The Oklahoma native first studied ceramics at Classen School of Advanced Studies with Paul Sweeney. “Watching him do it on the wheel, I was like, ‘I have to do that,’” Seikel recalled.
After graduation, he studied in Chicago and then criss-crossed the United States, living in New York, San Francisco, Los Angeles and Muscle Shoals, Alabama (for his music), before venturing to New Mexico. He moved back to Oklahoma City in 2021, bringing his ceramics business from Abiquiu, New Mexico, with him.
In addition to working with his wild clay and glazes to create highly textured pottery, Seikel enjoys partnering with interior designers on commissioned pieces, fashioning one-of-a-kind light fixtures — pendants, sconces and lamps — to suit one-of-a-kind designs.

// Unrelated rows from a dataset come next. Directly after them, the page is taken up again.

(** C9: a compaction that fails late takes the head away from a chain still running.
    Over any backend, and at any cut above the root on the way to the head, a
    compaction that fails leaves the chain's root where it was. Where the prune had
    left no logged child of that root, the next insert — of any run that does not
    start at the root, the head's own next envelope included — stores it and reports
    a reorganization from the head to the old root, or fails with the head there, or
    by the backend. Where what fails came after the retention, the root's version is
    gone, and every insert is refused for the root being unknown, or by the backend.
    A compaction that succeeds leaves the head the tip from the cut. *)
Theorem failed_compaction_loses_head `{Externals} {S E : Type} `{StorageSpec S E}
    (pins : EnvelopeDigest → option Msg) (rank : EnvelopeDigest → nat)
    (Hid : ∀ k, is_Some (Key_id k)) (Hhash : HashOk pins rank)
    (fuel fuel' : nat) (cut : EnvelopeDigest) (run : list Envelope) (self : Chain) (s : S) :
  let root := chain_root self in
  chain_ok pins self s → is_Some (versions (view s) !! chain_head self) →
  tip (log (view s)) root (chain_head self) →
  cut ≠ root → ancestor (log (view s)) root cut → ancestor (log (view s)) cut (chain_head self) →
  Forall (λ e, prev_of e ≠ Some root) run → batch_pinned pins run →
  2 * size (log (view s)) + 2 ≤ fuel → size (log (view s)) + length run + 1 < fuel' →
  wp (compact fuel cut) (self, s)
    (λ _ cs, chain_root cs.1 = cut ∧ chain_head cs.1 = chain_head self ∧ tip (log (view cs.2)) cut (chain_head self))
    (λ e cs, cs.1 = self ∧
      if decide (is_Some (versions (view cs.2) !! root)) then
        childless (view cs.2) root →
        wp (insert_batch fuel' run) cs
          (λ ins cs', ins = Insert_Reorged (chain_head self) ∧ chain_head cs'.1 = root)
          (λ e cs', chain_head cs'.1 = root ∨ cs'.1 = self ∧ ∃ x, e = Error_Storage x)
      else
        wp (insert_batch fuel' run) cs (λ _ _, False)
          (λ e cs', cs'.1 = self ∧ (e = Error_UnknownHead root ∨ ∃ x, e = Error_Storage x))).
Proof.
  intros root Hok Hheld Htip Hne Hrc Hch Hrun Hpins Hfuel Hfuel'.
  pose proof (inv_ranked pins rank Hhash _ _ (co_inv _ _ _ Hok)) as Hr.
  assert (rank root < rank cut) as Hlt.
  { destruct Hrc as [x|x y z Hc Hyz]; [done|]. pose proof (Hr x y Hc). pose proof (ancestor_rank rank _ Hr y z Hyz). lia. }
  pose proof (ancestor_rank rank _ Hr _ _ Hch) as Hle.
  eapply wp_mono; [apply (compact_wp pins rank Hhash fuel cut self s); try done|..].
  - intros n cs (_ & Hroot & Hhead & Htip' & _). done.
  - intros e [c s'] [Hsame Hcases]. cbn [fst snd] in *. subst c. split; [done|].
    destruct Hcases as [(_ & Hn & _)|(_ & Hsub & _ & [[Hok' _]|[Hok' Hv]])]; [by destruct Hn| |].
    + rewrite decide_True by apply Hok'. intros Hnone.
      apply (insert_stranded_wp pins rank Hid Hhash); try done; [unfold root in *; lia|].
      apply subseteq_dom, subseteq_size in Hsub. rewrite !size_dom in Hsub. lia.
    + rewrite decide_False; [by apply (insert_unrooted_wp pins rank Hid Hhash fuel' run self (MkChain cut (chain_ledger self)))|].
      intros [v (_ & Hcr & _)%Hv]. pose proof (ancestor_rank rank _ Hr _ _ Hcr). lia.
Qed.

(** The table of the sample envelopes, with the two over the database alone. *)
Definition long_table : list (EnvelopeDigest * (Msg * nat)) :=
  (leaf_2_d, (payload leaf_2, 3)) :: (leaf_3_d, (payload leaf_3, 4)) :: sample_table.

Lemma long_hash_ok : HashOk (pins_of long_table) (rank_of long_table).
Proof. apply table_hash_ok. vm_compute. reflexivity. Qed.

Lemma long_pinned e m r :
  pin_lookup long_table (digest_of e) = Some (m, r) → m = payload e →
  ∀ d, Envelope_digest e = Ok d → pins_of long_table d = Some (payload e).
Proof. intros Hl -> d Hd. apply digest_of_ok in Hd as <-. unfold pins_of. by rewrite Hl. Qed.

Lemma long_cons e m r l :
  pin_lookup long_table (digest_of e) = Some (m, r) → m = payload e → batch_pinned (pins_of long_table) l →
  batch_pinned (pins_of long_table) (e :: l).
Proof. intros He Hm Hl e' d [->|Hin]%elem_of_cons Hd; [by eapply long_pinned|by eapply Hl]. Qed.

Lemma long_run_pinned : batch_pinned (pins_of long_table) [heavy; leaf; leaf_2].
Proof.
  apply (long_cons _ (payload heavy) 1); [unfold long_table, sample_table; pinned_at|done|].
  apply (long_cons _ (payload leaf) 2); [unfold long_table, sample_table; pinned_at|done|].
  apply (long_cons _ (payload leaf_2) 3); [unfold long_table, sample_table; pinned_at|done|]. apply batch_pinned_nil.
Qed.

Lemma leaf_3_pinned : batch_pinned (pins_of long_table) [leaf_3].
Proof.
  apply (long_cons _ (payload leaf_3) 4); [unfold long_table, sample_table; pinned_at|done|]. apply batch_pinned_nil.
Qed.

Lemma long_genesis d : Envelope_digest genesis = Ok d → pins_of long_table d = Some (payload genesis).
Proof. apply (long_pinned genesis (payload genesis) 0); [unfold long_table, sample_table; pinned_at|done]. Qed.

(** A state read by its root and its head. *)
Lemma chain_2_read (cs : Chain * Conn) n :
  chain_ok (pins_of long_table) cs.1 cs.2 → chain_root cs.1 = genesis_d → chain_head cs.1 = leaf_2_d →
  is_Some (versions (view cs.2) !! chain_head cs.1) → tip (log (view cs.2)) genesis_d (chain_head cs.1) →
  size (log (view cs.2)) ≤ n →
  chain_ok (pins_of long_table) chain_2 cs.2 ∧ is_Some (versions (view cs.2) !! leaf_2_d) ∧
  tip (log (view cs.2)) genesis_d leaf_2_d ∧ size (log (view cs.2)) ≤ n.
Proof. destruct cs as [[root [hd]] c]. cbn [fst snd chain_root chain_head chain_ledger ledger_head]. by intros Hok -> ->. Qed.

(** The sample database, its chain at the fourth envelope. *)
Lemma conn_2_chain :
  chain_ok (pins_of long_table) chain_2 conn_2 ∧ is_Some (versions (view conn_2) !! leaf_2_d) ∧
  tip (log (view conn_2)) genesis_d leaf_2_d ∧ size (log (view conn_2)) ≤ 4.
Proof.
  destruct (conn_1_chain_at _ long_genesis) as [Hok Hsize].
  assert (is_Some (Fixtures.value_of (insert_batch 20 [heavy; leaf; leaf_2]) (chain_1, conn_1))) as Hval by by_computing.
  destruct (run_ok (insert_batch 20 [heavy; leaf; leaf_2]) _ Hval) as (i & _ & Hrun).
  assert (chain_head (state_of (insert_batch 20 [heavy; leaf; leaf_2]) (chain_1, conn_1)).1 = leaf_2_d) as Hhead by by_computing.
  destruct (wp_Ret _ _ _ _ _ _ (insert_batch_wp (pins_of long_table) (rank_of long_table) toy_key_id_total long_hash_ok 20
    [heavy; leaf; leaf_2] chain_1 conn_1 Hok long_run_pinned ltac:(rewrite Hsize; simpl; lia)) Hrun)
    as (Hok' & Hroot & Hfrom & Hheld & Htip & _).
  apply stored_from_size in Hfrom. rewrite Hsize in Hfrom.
  exact (chain_2_read _ 4 Hok' Hroot Hhead Hheld Htip Hfrom).
Qed.

Lemma child_read (lg : gmap EnvelopeDigest Envelope) p d : lg !! d ≫= prev_of = Some p → logged_child lg p d.
Proof. by intros (e & He & Hp)%bind_Some; exists e. Qed.

Lemma conn_2_ways : ancestor (log (view conn_2)) genesis_d leaf_d ∧ ancestor (log (view conn_2)) leaf_d leaf_2_d.
Proof.
  assert ((log (view conn_2) !! heavy_d) ≫= prev_of = Some genesis_d) as H1 by by_computing.
  assert ((log (view conn_2) !! leaf_d) ≫= prev_of = Some heavy_d) as H2 by by_computing.
  assert ((log (view conn_2) !! leaf_2_d) ≫= prev_of = Some leaf_d) as H3 by by_computing.
  exact (conj (rtc_l _ _ _ _ (child_read _ _ _ H1) (rtc_once _ _ (child_read _ _ _ H2))) (rtc_once _ _ (child_read _ _ _ H3))).
Qed.

Lemma over_ok w : wall_clock w = toy_clock → chain_ok (pins_of long_table) chain_2 (over w).2.
Proof.
  intros Hw. destruct conn_2_chain as [[[Hdb _] Hinv Hroot] _]. split; [split; [exact Hdb|by apply toy_clock_ok]|exact Hinv|exact Hroot].
Qed.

Seikel continues to travel to and from New Mexico to forage materials regularly, which he says only enhances his appreciation of art processes and his attraction to “the physicality of clay.”
“It’s tactile, very therapeutic and satisfying,” he said, “and then [seeing] the finished pieces is definitely an attribute.”
GET YOUR HANDS DIRTY
Seikel Ceramics, located in Midtown at 813 N. Hudson Ave., is a studio, gallery and workshop open by appointment only. Matt Seikel teaches lessons and hosts small parties, but he doesn’t use wild clay for such events. Seikel says the texture is too rough and difficult to control (both shape and outcomes). While foraged clay presents a welcome challenge for him, it is not ideal for novice potters.